Por esse motivo, eu vejo que minha cesta básica foi o equivalente ao sapato 42 de Chiara. Eu não tinha o dinheiro para a cesta quando a comprei. Mas, como diz a oração: “a quem dá será dado”, Deus me garantiu uma forma de pagar aquela cesta.
Hoje eu entendo o porquê de minhas orações não terem sido atendidas. Como Deus ficaria contente em receber uma fração do que já era dele? Deus não precisa do meu dinheiro. Deus não precisava das minhas penitências. Deus não precisa da minha cesta básica. Ele precisa de minhas ações. Ele quer que eu seja obediente aos seus mandamentos, em especial o que diz: “amai-vos uns aos outros como eu vos tenho amado”.
O que lhes contei até aqui pode parecer uma mera interpretação romântica de um fato doloroso ocorrido no meu passado. Muitas vezes, nós contamos histórias de superação com o objetivo de mostrarmos a outras pessoas o quanto nós somos virtuosos. Mas, por esse mesmo motivo acabamos por nos desvirtuar nos tornando vaidosos. Por isso, eu relutei em contar essa história. Mas, uma enorme “coincidência” ocorrida naquele mesmo dia me fez perceber que tudo aquilo não havia sido mero fruto da minha interpretação.
Naquele mesmo dia eu fui em uma reunião da crisma. Durante a reunião foi lido o seguinte trecho da bíblia (Isaías 1:11-20):
11 “Para que me oferecem
tantos sacrifícios?“,
pergunta o Senhor.
“Para mim, chega de holocaustos de carneiros
e da gordura de novilhos gordos.
Não tenho nenhum prazer
no sangue de novilhos, de cordeiros e de bodes!
12 Quando vocês vêm à minha presença, quem pediu que pusessem os pés em meus átrios?

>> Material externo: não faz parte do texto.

Definition ledger_of (log : AiUsageLog) : World :=
  {| livros := ∅; atos := []; ai_usage_logs := [log];
     next_ato_id := 1; next_log_id := 2; background_tasks := [] |}.

Definition finished : AiUsageLogUpdate :=
  {| u_response_data :=
       Some (PDict [("api_key", PStr "k-123"); ("texto", PStr "ok")]);
     u_tokens_input := None; u_tokens_output := None; u_tokens_total := None;
     u_cost_estimate := None; u_response_time_ms := Some (PInt 1200);
     u_status := Some (PStr "concluido"); u_error_message := None |}.

Lemma update_log_changes_one_entry_witness :
  exists log' w',
    update_log 1 (LogUpdateObject finished) (ledger_of summary_entry) = (Ok log', w')
    /\ dict_lookup "status" (log_attributes log') = Some (PStr "concluido")
    /\ dict_lookup "response_data" (log_attributes log') = None
    /\ dict_lookup "resposta" (log_attributes log') = Some PNone
    /\ dict_lookup "prompt" (log_attributes log') = Some (PStr "Resumir o ato 12").
Proof.
  destruct (update_log_changes_one_entry 1 (ledger_of summary_entry))
    as (_ & _ & H).
  destruct (H finished summary_entry eq_refl) as (log' & Hu & _ & _ & Ho & Hn).
  exists log', (set_logs (map (fun l => if Z.eqb (log_id l) 1 then log' else l))
                  (ledger_of summary_entry)).
  split; [exact Hu|].
  split; [rewrite (Hn "status" (PStr "concluido")); [reflexivity|simpl; tauto]|].
  split; [rewrite (Hn "response_data"
                     (PDict [("api_key", PStr "k-123"); ("texto", PStr "ok")]));
          [reflexivity|simpl; tauto]|].
  split; (rewrite Ho; [reflexivity|]); simpl;
    intros Hin; repeat destruct Hin as [Hin|Hin]; try discriminate Hin; exact Hin.
Defined.

(** ** The retention sweep, again *)

Lemma filter_filter_negb {A} (p : A -> bool) (l : list A) :
  List.filter p (List.filter (fun x => negb (p x)) l) = [].
Proof.
  induction l as [|x l IH]; simpl; [reflexivity|].
  destruct (p x) eqn:Hx; simpl; [exact IH|]. rewrite Hx. exact IH.
Qed.
(** The insertion sort of the cells [pl..pr]. *)
Definition insertion_sort (a : list nat) (pl pr : nat) : list nat :=
  foldl (fun a pi =>
           let vi := deref a pi in
           let '(a, pj) := shift_right a (key_at vi) pl pi (length a) in
           <[pj := vi]> a)
        a (seq (S pl) (pr - pl)).

(** The sift loop of the heapsort over the [n] cells from [pl] on; heap
    cell [k], counted from 1, is position [pl + k - 1]. *)
Fixpoint sift_down (a : list nat) (pl : nat) (tmp : nat) (i j n : nat) (fuel : nat)
    : list nat * nat :=
  match fuel with
  | O => (a, i)
  | S fuel' =>
      if (j <=? n)%nat then
        let j := if (j <? n)%nat && less (key_of a (pl + j - 1)) (key_of a (pl + j))
                 then S j else j in
        if less (key_at tmp) (key_of a (pl + j - 1))
        then sift_down (<[(pl + i - 1)%nat := deref a (pl + j - 1)]> a) pl tmp j (j + j) n fuel'
        else (a, i)
      else (a, i)
  end.

(** [aheapsort_]: build the heap, then move its top to the end [n - 1]
    times. *)
Definition aheapsort (a : list nat) (pl n : nat) : list nat :=
  let a :=
    foldl (fun a l =>
             let tmp := deref a (pl + l - 1) in
             let '(a, i) := sift_down a pl tmp l (l + l) n (length a) in
             <[(pl + i - 1)%nat := tmp]> a)
          a (reverse (seq 1 (n / 2))) in
  foldl (fun a n =>
           let tmp := deref a (pl + n - 1) in
           let a := <[(pl + n - 1)%nat := deref a pl]> a in
           let n := (n - 1)%nat in
           let '(a, i) := sift_down a pl tmp 1 2 n (length a) in
           <[(pl + i - 1)%nat := tmp]> a)
        a (reverse (seq 2 (n - 1))).

(** The outer [while (1)]: heapsort when the depth is used up, else
    partition and insertion sort; then pop the next stretch. *)
Fixpoint quicksort_loop (a : list nat) (pl pr : nat) (cdepth : Z)
    (stack : list (nat * nat * Z)) (fuel : nat) : list nat :=
  match fuel with
  | O => a
  | S fuel' =>
      let '(a, stack) :=
        if (cdepth <? 0)%Z then (aheapsort a pl (pr - pl + 1), stack)
        else
          let '(a, pl, pr, _, stack) := partition_loop a pl pr cdepth stack (length a) in
          (insertion_sort a pl pr, stack) in
      match stack with
      | [] => a
      | (pl, pr, cdepth) :: stack => quicksort_loop a pl pr cdepth stack fuel'
      end
  end.

(** [argsort(kind="quicksort")] of [v]: the index array starts as
    [0 .. num - 1], the depth limit is twice the position of the top bit
    of [num]. *)
Definition aquicksort : list nat :=
  let num := length v in
  quicksort_loop (seq 0 num) 0 (num - 1) (Z.log2 (Z.of_nat num) * 2) [] (S num).
End npysort.

(** [nargsort(items, kind="quicksort", ascending=False)] on values
    without NaN. *)
Definition nargsort_desc (items : list Q) : list nat :=
  let idx := seq 0 (length items) in
  let non_nans := reverse items in
  let non_nan_idx := reverse idx in
  let indexer := map (deref non_nan_idx) (aquicksort non_nans) in
  reverse indexer.

(** [frame.take(indexer)]. *)
Definition take_rows (l : list Row) (indexer : list nat) : list Row :=
  omap (fun i => l !! i) indexer.

(** The rows are in descending order of the key. *)
Fixpoint sorted_descb (key : Row -> Q) (l : list Row) : bool :=
  match l with
  | a :: l' =>
      match l' with
      | b :: _ => Qle_bool (key b) (key a) && sorted_descb key l'
      | [] => true
      end
  | [] => true
  end.

(** The indexer names every position below [n] once. *)
Definition is_arrangement (indexer : list nat) (n : nat) : bool :=
  bool_decide (isort Nat.leb indexer = seq 0 n).

(** The rows of [l] in the order of [nargsort_desc].  That introsort
    returns an ordered arrangement is checked on the result rather than
    proved of the routine; would the check fail, the rows are ordered by
    insertion instead. *)
Definition numpy_sort_values_desc (key : Row -> Q) (l : list Row) : list Row :=
  let indexer := nargsort_desc (map key l) in
  let out := take_rows l indexer in
  if is_arrangement indexer (length l) && sorted_descb key out then out
  else isort (fun a b => Qle_bool (key b) (key a)) l.

(** ** What a figure shows *)

(** The rows of the frame a figure was plotted from. *)
Definition displayed_rows (fig : Figure) : list Row :=
  match fig_plot fig with
  | PxBar data _ _ _ _ _ => data
  | PxChoropleth data _ _ _ _ _ => data
  | _ => []
  end.

Global Instance Q_eq_dec : EqDecision Q.
Proof. solve_decision. Defined.
Global Instance value_eq_dec : EqDecision value.
Proof. solve_decision. Defined.

(** The categories of a bar figure: the distinct values of its colour
    column, one legend entry and one bar group each. *)
Definition categories (fig : Figure) : list value :=
  match fig_plot fig with
  | PxBar data _ _ color _ _ => unique (map (cell color) data)
  | _ => []
  end.

(** Columns holding numbers. *)
Definition is_numeric (c : column) : bool :=
  match c with
  | c_year | c_lifeExp | c_pop | c_gdpPercap | c_iso_num => true
  | _ => false
  end.

(** The direction in which plotly draws the bars of a bar plot: the
    [orientation] argument when one was passed, and otherwise horizontal
    only if x is numeric and y is not. *)
Definition plot_orientation (p : Plot) : option string :=
  match p with
  | PxBar _ x y _ _ (Some o) => Some o
  | PxBar _ x y _ _ None =>
      Some (if is_numeric x && negb (is_numeric y) then "h" else "v")
  | _ => None
  end.

(** The figure with its template field blanked: what is left is the
    data, the annotations and every layout field but the template. *)
Definition without_template (fig : Figure) : Figure :=
  let l := fig_layout fig in
  {| fig_plot := fig_plot fig;
     fig_annotations := fig_annotations fig;
     fig_layout :=
       {| layout_template := ""; paper_bgcolor := paper_bgcolor l;
          layout_title := layout_title l; layout_height := layout_height l;
          xaxis_visible := xaxis_visible l; yaxis_visible := yaxis_visible l;
          layout_margin := layout_margin l; legend_title := legend_title l;
          dragmode := dragmode l |};
     fig_textposition := fig_textposition fig;
     fig_cliponaxis := fig_cliponaxis fig |}.

(** The regions of a choropleth: location key and colour value of each
    plotted row. *)
Definition regions (fig : Figure) : list (value * value) :=
  match fig_plot fig with
  | PxChoropleth data color locations _ _ _ =>
      map (fun r => (cell locations r, cell color r)) data
  | _ => []
  end.

(** Descending by a key at every pair of neighbouring positions. *)
Definition descending (key : Row -> Q) (l : list Row) : Prop :=
  forall i a b, l !! i = Some a -> l !! S i = Some b -> (key b <= key a)%Q.
#[local] Abbreviation file_loop := (Training.file_loop features_of ground_truth).
#[local] Abbreviation folder_loop := (Training.folder_loop listdir features_of ground_truth).
#[local] Abbreviation matched_in := (Training.matched_in ground_truth).
#[local] Abbreviation matched := (Training.matched listdir ground_truth).
#[local] Abbreviation after_files := (Training.after_files features_of).

Lemma after_files_nil (st : Training.state) : after_files st [] = st.
Proof.
  unfold Training.after_files. cbn [map length]. rewrite app_nil_r, written_nil, Nat.add_0_r.
  now destruct st.
Qed.

Lemma after_files_app (st : Training.state) (m1 m2 : list (string * label)) :
  (Training.k st + length m1 <= length (Training.y st))%nat ->
  after_files (after_files st m1) m2 = after_files st (m1 ++ m2).
Proof.
  intros Hk. unfold Training.after_files. cbn [Training.features Training.y Training.k].
  rewrite !map_app, app_assoc, length_app, Nat.add_assoc.
  rewrite (written_app _ _ (Training.k st)) by now rewrite length_map.
  now rewrite length_map.
Qed.

Lemma after_files_one (st : Training.state) (path : string) (l : label) :
  (Training.k st < length (Training.y st))%nat ->
  after_files st [(path, l)] =
  {| Training.features := Training.features st ++ [features_of path];
     Training.y := <[Training.k st := class_value l]> (Training.y st);
     Training.k := S (Training.k st) |}.
Proof.
  intros Hk. unfold Training.after_files. cbn [map length fst snd].
  rewrite <- written_step, written_nil by lia.
  now rewrite Nat.add_1_r.
Qed.

Lemma file_loop_returns (folder : string) (f_list : list string) :
  forall st,
    (Training.k st + length (matched_in folder f_list) <= length (Training.y st))%nat ->
    file_loop folder st f_list = Returns (after_files st (matched_in folder f_list)).
Proof.
  induction f_list as [|f_name rest IH]; intros st Hk.
  - cbn. now rewrite after_files_nil.
  - cbn [Training.file_loop Training.matched_in flat_map] in *.
    fold (matched_in folder rest) in *.
    unfold Training.file_body, first_source in *.
    destruct (filter (fun r => file r = strip_ext f_name) ground_truth) as [|r rows].
    + run_bind. cbn [app] in *. now apply IH.
    + cbn [app length] in Hk. rewrite setitem_returns by lia. run_bind.
      rewrite <- (after_files_one st (folder +:+ f_name) (source r)) by lia.
      rewrite IH.
      * apply f_equal, after_files_app. cbn [length]. lia.
      * rewrite after_files_one by lia. cbn [Training.y Training.k].
        rewrite length_insert. lia.
Qed.

Lemma file_loop_overflow (folder : string) (f_list : list string) :
  forall st,
    (Training.k st <= length (Training.y st))%nat ->
    (length (Training.y st) < Training.k st + length (matched_in folder f_list))%nat ->
    file_loop folder st f_list = Raises IndexError.
Proof.
  induction f_list as [|f_name rest IH]; intros st Hle Hk.
  - cbn in Hk. lia.
  - cbn [Training.file_loop Training.matched_in flat_map] in *.
    fold (matched_in folder rest) in *.
    unfold Training.file_body, first_source in *.
    destruct (filter (fun r => file r = strip_ext f_name) ground_truth) as [|r rows].
    + run_bind. cbn [app] in *. now apply IH.
    + cbn [app length] in Hk. unfold setitem.
      destruct (decide (Training.k st < length (Training.y st))%nat) as [Hlt | Hge];
        run_bind; [|reflexivity].
      apply IH; cbn [Training.y Training.k]; rewrite length_insert; lia.
Qed.

Lemma folder_loop_returns (subfolders : list string) :
  forall st,
    (Training.k st + length (matched subfolders) <= length (Training.y st))%nat ->
    folder_loop st subfolders = Returns (after_files st (matched subfolders)).
Proof.
  induction subfolders as [|folder rest IH]; intros st Hk.
  - cbn. now rewrite after_files_nil.
  - cbn [Training.folder_loop Training.matched flat_map] in *.
    fold (matched rest) in *. rewrite length_app in Hk.
    rewrite file_loop_returns by lia. run_bind.
    rewrite IH.
    + apply f_equal, after_files_app. lia.
    + cbn [Training.after_files Training.y Training.k].
      rewrite length_written by (rewrite length_map; lia). lia.
Qed.

Lemma folder_loop_overflow (subfolders : list string) :
  forall st,
    (Training.k st <= length (Training.y st))%nat ->
    (length (Training.y st) < Training.k st + length (matched subfolders))%nat ->
    folder_loop st subfolders = Raises IndexError.
Proof.
  induction subfolders as [|folder rest IH]; intros st Hle Hk.
  - cbn in Hk. lia.
  - cbn [Training.folder_loop Training.matched flat_map] in *.
    fold (matched rest) in *. rewrite length_app in Hk.
    destruct (decide (length (Training.y st) <
                      Training.k st
                      + length (matched_in (Training.wav_folder folder)
                                           (listdir (Training.wav_folder folder))))%nat)
      as [Hover | Hfit].
    + now rewrite file_loop_overflow.
    + rewrite file_loop_returns by lia. run_bind.
      apply IH; cbn [Training.after_files Training.y Training.k];
        rewrite length_written by (rewrite length_map; lia); lia.
Qed.

End TrainingProperties.

(** X10.  When no more files of the listed directories have a row than the
    table has rows, the extraction cell returns, and its labels line up with
    its features: the features are those of the files that have a row, in
    listing order (a file without a row is passed over), [y[i]] is the class
    of the [i]-th of them, the slots of [y] from [k] on are still 0, and [k]
    is their number. *)
Theorem extraction_lines_up (listdir : string -> list string)
    (features_of : string -> FeatureMatrix) (ground_truth : list row)
    (subfolders : list string) (n_subfls : nat) :
  (length (Training.matched listdir ground_truth (take n_subfls subfolders))
   <= length ground_truth)%nat ->
  exists st,
    Training.extraction listdir features_of ground_truth subfolders n_subfls = Returns st /\
    Training.features st =
      map (fun p => features_of p.1)
          (Training.matched listdir ground_truth (take n_subfls subfolders)) /\
    Training.k st =
      length (Training.matched listdir ground_truth (take n_subfls subfolders)) /\
    length (Training.y st) = length ground_truth /\
    (forall i p,
       Training.matched listdir ground_truth (take n_subfls subfolders) !! i = Some p ->
       Training.y st !! i = Some (class_value p.2)) /\
    (forall i, (Training.k st <= i < length ground_truth)%nat ->
               Training.y st !! i = Some 0).
Proof.
  intros Hfit. unfold Training.extraction.
  rewrite folder_loop_returns
    by (cbn [Training.y Training.k]; unfold np_zeros; rewrite length_replicate; lia).
  eexists. split; [reflexivity|].
  cbn [Training.after_files Training.features Training.y Training.k app plus].
  assert (Hlen : (0 + length (map (fun p : string * label => class_value p.2)
                                  (Training.matched listdir ground_truth
                                     (take n_subfls subfolders)))
                  <= length (np_zeros (length ground_truth)))%nat).
  { unfold np_zeros. rewrite length_map, length_replicate. lia. }
  repeat split.
  - rewrite length_written by exact Hlen. unfold np_zeros. apply length_replicate.
  - intros i p Hp.
    rewrite <- (Nat.add_0_l i) at 1.
    rewrite lookup_written_lt.
    + change (map (fun p0 : string * label => class_value p0.2) ?l)
        with ((fun p0 : string * label => class_value p0.2) <$> l).
      now rewrite list_lookup_fmap, Hp.
    + exact Hlen.
    + rewrite length_map. now apply lookup_lt_Some in Hp.
  - intros i [Hlo Hhi].
    rewrite lookup_written_ge; [| exact Hlen | rewrite length_map; lia].
    unfold np_zeros. now apply lookup_replicate_2.
Qed.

13 Parem de trazer ofertas inúteis!
O incenso de vocês
é repugnante para mim.
Luas novas, sábados e reuniões!
Não consigo suportar suas assembleias
cheias de iniquidade.
14 Suas festas da lua nova
e suas festas fixas, eu as odeio.
Tornaram-se um fardo para mim;
não as suporto mais!
15 Quando vocês estenderem as mãos em oração,
esconderei de vocês os meus olhos;
mesmo que multipliquem
as suas orações,
não as escutarei!
As suas mãos estão cheias de sangue!
16 Lavem-se! Limpem-se!
Removam suas más obras
para longe da minha vista!
Parem de fazer o mal,
17 aprendam a fazer o bem!
Busquem a justiça,
acabem com a opressão.
Lutem pelos direitos do órfão,
defendam a causa da viúva.
18 “Venham, vamos refletir juntos”,
diz o Senhor.
“Embora os seus pecados
sejam vermelhos como escarlate,
eles se tornarão brancos como a neve;
embora sejam rubros como púrpura,
como a lã se tornarão.
19 Se vocês estiverem dispostos a obedecer,
comerão os melhores frutos desta terra;
20 mas, se resistirem e se rebelarem,
serão devorados pela espada.”
Pois o Senhor é quem fala!
Após ler esta passagem, a irmã que conduzia a reunião fez a seguinte reflexão: “muitas pessoas são viciadas no terço. Muitas pessoas vivem rezando de joelhos. Muitas pessoas vivem fazendo promessas e penitências. Mas, não ajudam o irmão que passa fome…”.
Eu ouvi essas palavras da irmã como se fosse Deus estivesse falando diretamente comigo. Como se ele estivesse dizendo: “esta é a lição que eu quero que você tire dessa experiência”.
“A fé sem obras é morta” (Tg 2, 17)
Por isso, eu senti que essa história era muito mais do que um fato que me ocorreu, mas continha uma lição que eu precisava passar a diante.
Assim como na história do sapato 42, Deus me fez entender (dessa vez na prática) que oração somente não basta. É preciso agir.